====== Supplied information ======

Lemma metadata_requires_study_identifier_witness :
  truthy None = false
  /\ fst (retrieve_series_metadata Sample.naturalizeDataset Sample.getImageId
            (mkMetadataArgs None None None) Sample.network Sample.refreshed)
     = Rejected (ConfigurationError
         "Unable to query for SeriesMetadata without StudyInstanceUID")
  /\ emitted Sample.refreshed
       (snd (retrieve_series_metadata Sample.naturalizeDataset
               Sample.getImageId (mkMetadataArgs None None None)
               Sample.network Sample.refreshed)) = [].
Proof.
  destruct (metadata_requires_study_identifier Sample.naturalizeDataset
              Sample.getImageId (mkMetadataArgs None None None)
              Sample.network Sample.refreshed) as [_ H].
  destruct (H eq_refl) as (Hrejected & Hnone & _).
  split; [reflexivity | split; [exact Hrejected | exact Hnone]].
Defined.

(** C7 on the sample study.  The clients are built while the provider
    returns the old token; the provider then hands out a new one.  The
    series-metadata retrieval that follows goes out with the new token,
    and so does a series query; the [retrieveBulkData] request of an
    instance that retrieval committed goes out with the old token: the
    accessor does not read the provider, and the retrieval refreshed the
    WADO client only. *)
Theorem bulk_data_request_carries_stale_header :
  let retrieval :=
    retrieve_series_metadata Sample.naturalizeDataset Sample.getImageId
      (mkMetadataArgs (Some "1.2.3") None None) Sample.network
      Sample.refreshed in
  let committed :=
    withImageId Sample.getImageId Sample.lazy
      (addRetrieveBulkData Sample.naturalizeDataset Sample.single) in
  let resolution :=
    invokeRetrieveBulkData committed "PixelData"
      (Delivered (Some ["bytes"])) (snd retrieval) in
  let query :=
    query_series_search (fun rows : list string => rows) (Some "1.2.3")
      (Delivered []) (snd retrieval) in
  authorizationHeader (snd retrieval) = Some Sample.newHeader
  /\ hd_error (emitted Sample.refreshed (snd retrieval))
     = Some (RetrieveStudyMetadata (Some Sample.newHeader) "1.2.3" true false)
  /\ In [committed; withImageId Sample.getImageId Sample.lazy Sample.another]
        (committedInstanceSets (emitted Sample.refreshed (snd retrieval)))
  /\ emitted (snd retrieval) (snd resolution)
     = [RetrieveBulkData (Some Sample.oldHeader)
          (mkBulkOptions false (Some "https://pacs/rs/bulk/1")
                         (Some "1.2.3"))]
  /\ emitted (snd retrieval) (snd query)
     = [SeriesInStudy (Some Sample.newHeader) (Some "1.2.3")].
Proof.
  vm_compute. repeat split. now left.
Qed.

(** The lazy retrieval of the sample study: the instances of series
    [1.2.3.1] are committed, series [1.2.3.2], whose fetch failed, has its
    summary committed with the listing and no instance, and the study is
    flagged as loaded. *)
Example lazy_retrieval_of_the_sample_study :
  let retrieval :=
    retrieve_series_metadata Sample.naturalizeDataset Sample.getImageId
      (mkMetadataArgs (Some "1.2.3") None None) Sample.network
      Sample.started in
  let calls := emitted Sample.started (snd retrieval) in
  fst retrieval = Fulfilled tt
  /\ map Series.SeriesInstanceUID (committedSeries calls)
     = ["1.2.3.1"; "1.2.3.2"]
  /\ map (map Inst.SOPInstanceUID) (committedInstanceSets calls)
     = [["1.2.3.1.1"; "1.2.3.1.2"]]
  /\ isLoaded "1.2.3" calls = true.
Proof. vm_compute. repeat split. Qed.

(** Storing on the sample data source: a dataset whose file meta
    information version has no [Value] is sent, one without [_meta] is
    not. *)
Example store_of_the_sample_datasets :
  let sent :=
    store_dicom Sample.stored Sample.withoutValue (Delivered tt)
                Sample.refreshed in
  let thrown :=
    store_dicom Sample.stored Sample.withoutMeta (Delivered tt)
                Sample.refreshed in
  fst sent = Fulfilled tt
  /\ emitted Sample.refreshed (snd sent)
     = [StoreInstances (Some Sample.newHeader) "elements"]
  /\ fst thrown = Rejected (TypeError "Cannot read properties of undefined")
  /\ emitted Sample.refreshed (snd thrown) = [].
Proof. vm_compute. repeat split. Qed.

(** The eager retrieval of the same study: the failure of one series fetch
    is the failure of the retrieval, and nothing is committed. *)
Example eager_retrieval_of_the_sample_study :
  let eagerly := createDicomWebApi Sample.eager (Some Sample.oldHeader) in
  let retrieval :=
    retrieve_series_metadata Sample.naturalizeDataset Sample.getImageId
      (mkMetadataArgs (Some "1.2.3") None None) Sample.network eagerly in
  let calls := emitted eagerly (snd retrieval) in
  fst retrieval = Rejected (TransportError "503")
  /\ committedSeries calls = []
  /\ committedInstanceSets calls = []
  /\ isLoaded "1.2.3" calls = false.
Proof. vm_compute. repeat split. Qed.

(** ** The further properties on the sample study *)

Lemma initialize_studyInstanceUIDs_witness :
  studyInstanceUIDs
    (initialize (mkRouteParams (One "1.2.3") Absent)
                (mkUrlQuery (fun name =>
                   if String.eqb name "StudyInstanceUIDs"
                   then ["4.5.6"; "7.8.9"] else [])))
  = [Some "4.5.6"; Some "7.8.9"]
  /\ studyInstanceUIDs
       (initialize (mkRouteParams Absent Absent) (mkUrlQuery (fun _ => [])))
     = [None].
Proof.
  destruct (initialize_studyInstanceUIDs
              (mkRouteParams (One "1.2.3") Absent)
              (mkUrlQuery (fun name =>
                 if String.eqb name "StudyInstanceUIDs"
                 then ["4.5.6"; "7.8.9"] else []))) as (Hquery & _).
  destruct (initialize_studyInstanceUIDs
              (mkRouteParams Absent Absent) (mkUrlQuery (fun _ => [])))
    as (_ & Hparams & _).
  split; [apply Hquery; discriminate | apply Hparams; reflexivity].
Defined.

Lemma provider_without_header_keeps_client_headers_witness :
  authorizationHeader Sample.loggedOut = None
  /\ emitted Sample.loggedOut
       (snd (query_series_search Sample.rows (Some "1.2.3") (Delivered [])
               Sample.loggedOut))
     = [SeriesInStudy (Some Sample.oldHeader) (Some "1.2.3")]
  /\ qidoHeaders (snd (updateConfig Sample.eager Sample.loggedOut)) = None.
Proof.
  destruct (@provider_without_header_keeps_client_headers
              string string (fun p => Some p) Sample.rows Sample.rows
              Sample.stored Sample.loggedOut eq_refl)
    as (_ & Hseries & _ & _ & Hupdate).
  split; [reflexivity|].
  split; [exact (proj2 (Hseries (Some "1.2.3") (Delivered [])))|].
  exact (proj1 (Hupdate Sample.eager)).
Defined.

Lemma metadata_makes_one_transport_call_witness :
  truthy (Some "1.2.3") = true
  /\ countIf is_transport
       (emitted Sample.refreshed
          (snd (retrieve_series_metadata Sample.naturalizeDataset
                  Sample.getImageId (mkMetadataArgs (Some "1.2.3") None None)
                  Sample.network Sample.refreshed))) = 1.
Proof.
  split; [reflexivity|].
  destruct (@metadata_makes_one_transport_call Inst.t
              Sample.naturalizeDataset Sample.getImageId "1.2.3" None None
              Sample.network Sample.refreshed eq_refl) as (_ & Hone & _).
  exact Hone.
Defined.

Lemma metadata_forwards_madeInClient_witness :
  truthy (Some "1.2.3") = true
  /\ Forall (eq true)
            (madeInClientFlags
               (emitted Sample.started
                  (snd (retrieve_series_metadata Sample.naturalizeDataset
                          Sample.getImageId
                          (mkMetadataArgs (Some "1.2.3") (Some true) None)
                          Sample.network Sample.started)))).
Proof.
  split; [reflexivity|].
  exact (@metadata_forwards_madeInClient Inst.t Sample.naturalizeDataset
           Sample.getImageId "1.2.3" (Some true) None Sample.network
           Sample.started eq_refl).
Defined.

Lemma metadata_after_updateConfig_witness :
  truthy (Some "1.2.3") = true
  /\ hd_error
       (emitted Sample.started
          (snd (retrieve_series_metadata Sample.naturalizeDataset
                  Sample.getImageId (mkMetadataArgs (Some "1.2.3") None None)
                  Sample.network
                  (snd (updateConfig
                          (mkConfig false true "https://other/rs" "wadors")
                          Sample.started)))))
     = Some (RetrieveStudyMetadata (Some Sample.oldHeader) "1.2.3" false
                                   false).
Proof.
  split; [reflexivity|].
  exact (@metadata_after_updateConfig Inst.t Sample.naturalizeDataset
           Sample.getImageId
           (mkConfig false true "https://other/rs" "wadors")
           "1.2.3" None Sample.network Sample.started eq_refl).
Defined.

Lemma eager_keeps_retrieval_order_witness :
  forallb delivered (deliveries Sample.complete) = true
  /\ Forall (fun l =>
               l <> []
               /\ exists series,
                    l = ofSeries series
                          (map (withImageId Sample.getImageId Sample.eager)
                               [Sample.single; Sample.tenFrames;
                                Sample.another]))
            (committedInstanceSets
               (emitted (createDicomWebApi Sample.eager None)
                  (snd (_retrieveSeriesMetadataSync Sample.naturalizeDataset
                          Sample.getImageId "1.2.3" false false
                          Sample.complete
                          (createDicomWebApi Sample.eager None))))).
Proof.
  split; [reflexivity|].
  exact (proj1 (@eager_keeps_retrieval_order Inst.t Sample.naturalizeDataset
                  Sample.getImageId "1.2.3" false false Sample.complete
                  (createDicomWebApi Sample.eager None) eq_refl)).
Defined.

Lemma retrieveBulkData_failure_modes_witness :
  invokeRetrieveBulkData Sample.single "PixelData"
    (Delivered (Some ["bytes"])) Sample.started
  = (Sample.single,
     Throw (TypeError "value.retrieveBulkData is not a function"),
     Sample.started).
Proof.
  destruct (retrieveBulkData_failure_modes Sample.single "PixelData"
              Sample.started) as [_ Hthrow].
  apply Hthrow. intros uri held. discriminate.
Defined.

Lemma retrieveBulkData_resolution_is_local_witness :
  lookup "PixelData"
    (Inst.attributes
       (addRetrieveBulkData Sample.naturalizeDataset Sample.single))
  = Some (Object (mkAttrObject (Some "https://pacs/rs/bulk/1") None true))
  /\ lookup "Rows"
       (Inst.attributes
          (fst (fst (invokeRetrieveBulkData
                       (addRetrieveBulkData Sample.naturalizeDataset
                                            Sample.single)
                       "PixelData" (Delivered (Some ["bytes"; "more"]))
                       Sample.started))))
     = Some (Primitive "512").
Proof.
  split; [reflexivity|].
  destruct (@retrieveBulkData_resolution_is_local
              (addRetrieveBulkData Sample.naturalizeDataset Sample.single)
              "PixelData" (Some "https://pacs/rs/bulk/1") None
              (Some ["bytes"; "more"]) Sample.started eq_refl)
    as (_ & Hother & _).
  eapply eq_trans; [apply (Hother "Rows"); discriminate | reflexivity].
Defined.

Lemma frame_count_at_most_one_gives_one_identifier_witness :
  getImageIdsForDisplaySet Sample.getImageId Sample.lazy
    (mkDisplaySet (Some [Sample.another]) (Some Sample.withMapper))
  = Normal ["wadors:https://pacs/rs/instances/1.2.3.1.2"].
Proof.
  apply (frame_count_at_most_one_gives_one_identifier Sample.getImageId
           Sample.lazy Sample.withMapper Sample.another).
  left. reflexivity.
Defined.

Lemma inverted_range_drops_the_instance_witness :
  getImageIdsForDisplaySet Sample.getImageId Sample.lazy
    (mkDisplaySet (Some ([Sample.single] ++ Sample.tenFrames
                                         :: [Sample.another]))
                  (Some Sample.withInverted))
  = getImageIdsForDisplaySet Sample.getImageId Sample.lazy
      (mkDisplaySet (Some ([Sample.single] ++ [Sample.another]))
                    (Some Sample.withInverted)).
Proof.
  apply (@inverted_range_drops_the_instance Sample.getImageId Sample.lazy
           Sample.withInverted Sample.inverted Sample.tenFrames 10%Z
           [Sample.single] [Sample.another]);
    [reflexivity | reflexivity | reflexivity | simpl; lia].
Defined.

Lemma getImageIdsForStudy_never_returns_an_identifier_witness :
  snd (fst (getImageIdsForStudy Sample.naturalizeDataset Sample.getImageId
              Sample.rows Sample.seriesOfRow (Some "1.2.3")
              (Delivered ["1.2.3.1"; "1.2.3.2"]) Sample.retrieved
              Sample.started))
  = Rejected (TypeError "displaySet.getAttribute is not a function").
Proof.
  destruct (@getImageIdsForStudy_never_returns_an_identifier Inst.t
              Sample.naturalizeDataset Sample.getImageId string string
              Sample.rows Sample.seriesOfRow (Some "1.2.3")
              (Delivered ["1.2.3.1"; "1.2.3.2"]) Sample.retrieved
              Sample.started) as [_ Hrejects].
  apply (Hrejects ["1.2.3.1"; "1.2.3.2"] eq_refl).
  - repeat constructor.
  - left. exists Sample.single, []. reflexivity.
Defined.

======

## [Work task]
From the records above, transcribe without alteration every line from the one with "string string (fun" to the one with "split; [exact (proj2", inclusive.

## [Solution]
              string string (fun p => Some p) Sample.rows Sample.rows
              Sample.stored Sample.loggedOut eq_refl)
    as (_ & Hseries & _ & _ & Hupdate).
  split; [reflexivity|].
  split; [exact (proj2 (Hseries (Some "1.2.3") (Delivered [])))|].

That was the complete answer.